- Takion as depicted in Takion #6 (November 1996). Art by Aaron Lopresti.

Publication information
- Publisher: DC Comics
- First appearance: Takion #1 (June 1996)
- Created by: Paul Kupperberg (writer) Aaron Lopresti (artist)

In-story information
- Alter ego: Joshua Saunders
- Team affiliations: New Gods
- Notable aliases: Highfather
- Abilities: Avatar of the Source Omniscience/cosmic awareness; Quantum field manipulation; Emotional spectrum manipulation; Speed Force manipulation; Energy manipulation; Matter manipulation; Reality manipulation; Space-time manipulation; Telepathy; Telekinesis; Immortality;

= Takion =

Takion (Joshua Saunders) is a superhero appearing in American comic books published by DC Comics. The character was created by Paul Kupperberg and Aaron Lopresti, first appearing in an eponymous series in 1996 that lasted for 7 issues.

==Publication history==
In 2019, Kupperberg wrote about the creation of Takion on his website, stating:

"Unbeknownst to me and Dan [Thorsland], over in editor Archie Goodwin's office, a very different version of Starman was in development with writer James Robinson and artist Tony Harris. It only became beknownst when we fed our Starman proposal into the pipeline for review by the senior editors our Starman was bounced like a Spalding. Instead of just chalking it up to experience and sticking the proposal in a drawer, Dan suggested we salvage what we could from it and use that as a foundation to create an entirely new character. This we did and, after a bunch of talking and a few drafts, "Will Payton…Starman" became "Josh Saunders...Takion".

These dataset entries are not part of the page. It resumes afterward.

(* ===== verification/SimTarget.v ===== *)
(** * The debugger on the simulator

    A target for GDB whose memory is that of the simulated machine, through [sim_read]
    and [sim_write], and what the debugger sees of a machine that has stopped. *)
From S2P Require Import Prelude CInt Gdb GdbSpec State Memory Cregs Interp Logic OpRules Machine MemProps.

(** ** Words of on-chip memory *)

(** An address of a word that is in on-chip memory, where stacks are: the data
    addresses below 0x8000 *)
Definition on_chip (a : Z) : Prop := 0 <= a /\ a + 1 < 0x8000.
Definition chip_word (s : state) (a : Z) : Z := word_at s (P_dmem a).
Lemma chip_word_range s a : 0 <= chip_word s a < 2 ^ 16.
Proof. apply u16_range. Qed.

Section Sim.
Context `{Host}.

Lemma chip_byte s a : wf s -> 0 <= a < 0x8000 ->
  load_byte (P_dmem a) s = Ret (byte_at s (P_dmem a) 0) s /\ 0 <= byte_at s (P_dmem a) 0 < 2 ^ 8.
Proof.
  intros Hs Ha. destruct (wf_dmem s Hs) as (b & Eb & Hb). split.
  - unfold byte_at. rewrite ptr_add_0. apply load_byte_ok.
    rewrite <- (ptr_add_0 (P_dmem a)). apply (bytes_in_dmem s a 1); [done|lia|lia|lia].
  - unfold byte_at, ptr_get, ptr_block. cbn [ptr_add]. rewrite Z.add_0_r, Eb. simpl.
    destruct (b !! a) as [v|] eqn:E; [|simpl; lia]. simpl. exact (Hb a v E).
Qed.

(** A word of on-chip memory, as the debugger reads it *)
Lemma sim_read_word s a old : wf s -> on_chip a -> length old = 2%nat ->
  sim_read a old 2 s = Ret (2, word_bytes (chip_word s a)) s.
Proof.
  intros Hs [Ha0 Ha1] Hl. destruct (chip_byte s a Hs) as [E0 H0]; [lia|].
  destruct (chip_byte s (a + 1) Hs) as [E1 H1]; [lia|].
  unfold sim_read, xfer_mem. cbv zeta.
  assert (Z.land (Z.shiftr a 24) 0xff = 0) as -> by
    (rewrite Z.shiftr_div_pow2 by lia; change 0xff with (Z.ones 8); rewrite land_ones_mod by lia; zdml).
  assert (Z.land a 0xffffff = a) as -> by (change 0xffffff with (Z.ones 24); rewrite land_ones_mod by lia; zdml).
  rewrite Z.eqb_refl. change (Z.to_nat 2) with 2%nat. cbn [xfer_bytes].
  rewrite !u32_small, Z.add_0_r by lia. unfold bind. rewrite dmem_addr_low by lia. unfold ret. cbn [is_NULL].
  rewrite E0, dmem_addr_low by lia. unfold ret. cbn [is_NULL]. change (0 + 1) with 1. rewrite E1. do 2 f_equal.
  destruct old as [|x [|y [|]]]; try done. simpl.
  unfold word_bytes, chip_word, word_at. change 0xff with (Z.ones 8). rewrite !land_ones_mod, Z.shiftr_div_pow2 by lia.
  replace (byte_at s (P_dmem (a + 1)) 0) with (byte_at s (P_dmem a) 1) in *
    by (unfold byte_at; cbn [ptr_add]; by rewrite Z.add_0_r).
  rewrite Z.shiftl_mul_pow2 by lia. unfold u16. f_equal; [zdml|]. f_equal. zdml.
Qed.

(** A transfer succeeds when it is complete. *)
Definition sim_target : Target := {|
  memory := state;
  target_read_memory := fun m a n =>
    match sim_read a (repeat 0 (Z.to_nat n)) n m with
    | Ret (k, bs) _ => if k =? n then Some bs else None
    | _ => None
    end;
  target_write_memory := fun m a bs =>
    match sim_write a bs (Z.of_nat (length bs)) m with
    | Ret k m' => if k =? Z.of_nat (length bs) then Some m' else None
    | _ => None
    end;
  find_pc_partial_function := fun _ => None;
  find_pc_line_end := fun _ => 0;
  get_pc_function_start := fun pc => pc;
  inside_entry_file := fun _ => false;
  generic_pc_in_call_dummy := fun _ _ => false;
  entry_point_address := IMEM_START
|}.

(** The debugger after the machine has stopped *)
Definition on_simulator (s : state) : @inferior sim_target :=
  @loaded sim_target (regs s ++ repeat 0 19) s.
End Sim.

(** ** What the debugger sees *)

(** Its copy of the registers, and the words of on-chip memory *)
Record sees `{Target} (s : state) (g : inferior) : Prop := {
  sees_buffer : buffer_ok g;
  sees_gpr : forall k, 0 <= k < 16 -> reg_value g k = GPR s k;
  sees_chip : forall a, on_chip a -> target_read_memory (Gdb.mem g) a 2 = Some (word_bytes (chip_word s a))
}.
Lemma on_simulator_sees `{Host} s : wf s -> @sees sim_target s (on_simulator s).
Proof.
  intros Hs. destruct (wf_regs s Hs) as [Hl Hr]. split.
  - apply loaded_ok; [by rewrite length_app, repeat_length, Hl|]. apply Forall_app. split; [exact Hr|].
    apply List.Forall_forall. intros x ->%repeat_spec. lia.
  - intros k Hk. unfold on_simulator. rewrite loaded_value by (rewrite length_app, repeat_length, Hl; lia).
    by rewrite app_nth1 by lia.
  - intros a Ha. cbn [Gdb.mem on_simulator loaded target_read_memory sim_target].
    by rewrite sim_read_word.
Qed.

==Fictional character biography==

Josh Saunders

Josh Saunders, a blind psychologist, is chosen by Highfather to become a Source Elemental and given the ability to manipulate the Source, which Highfather says must be cleansed. In reality, Takion was created as an avatar of Highfather to resurrect him in the event of Highfather's death.

Takion possesses omniscience, but has to filter this awareness and the information he receives using the weaker perception of a human brain. He later learns to separate the future and past from the present, allowing him to use his powers without them overwhelming him.

Takion's main nemesis is Stayne, a nameless human woman transformed by Darkseid's power. She is sent to keep Takion from achieving his true potential and to prevent him from learning about Darkseid's plan to destroy the Source Wall.

During the Genesis event, Highfather is killed by Ares. After Izaya's death, the role of Highfather is offered to Scott Free (Mister Miracle), Izaya's only living heir. Scott turns the offer down, leaving Takion to become the new Highfather.

During Death of the New Gods, Takion is killed by Infinity-Man after he and Himon attempt to investigate his murder of several New Gods.

==Powers and abilities==
A living embodiment of the Source, Takion serves as a conduit and avatar between the Source and the New Gods of New Genesis. Takion's only limit is the amount of energy existing in the Source; he cannot create new energy, but can channel and manipulate existing forms of energy. Takion is also able to manipulate time, become intangible, and teleport.

== In other media ==
Takion appears as a character summon in Scribblenauts Unmasked: A DC Comics Adventure.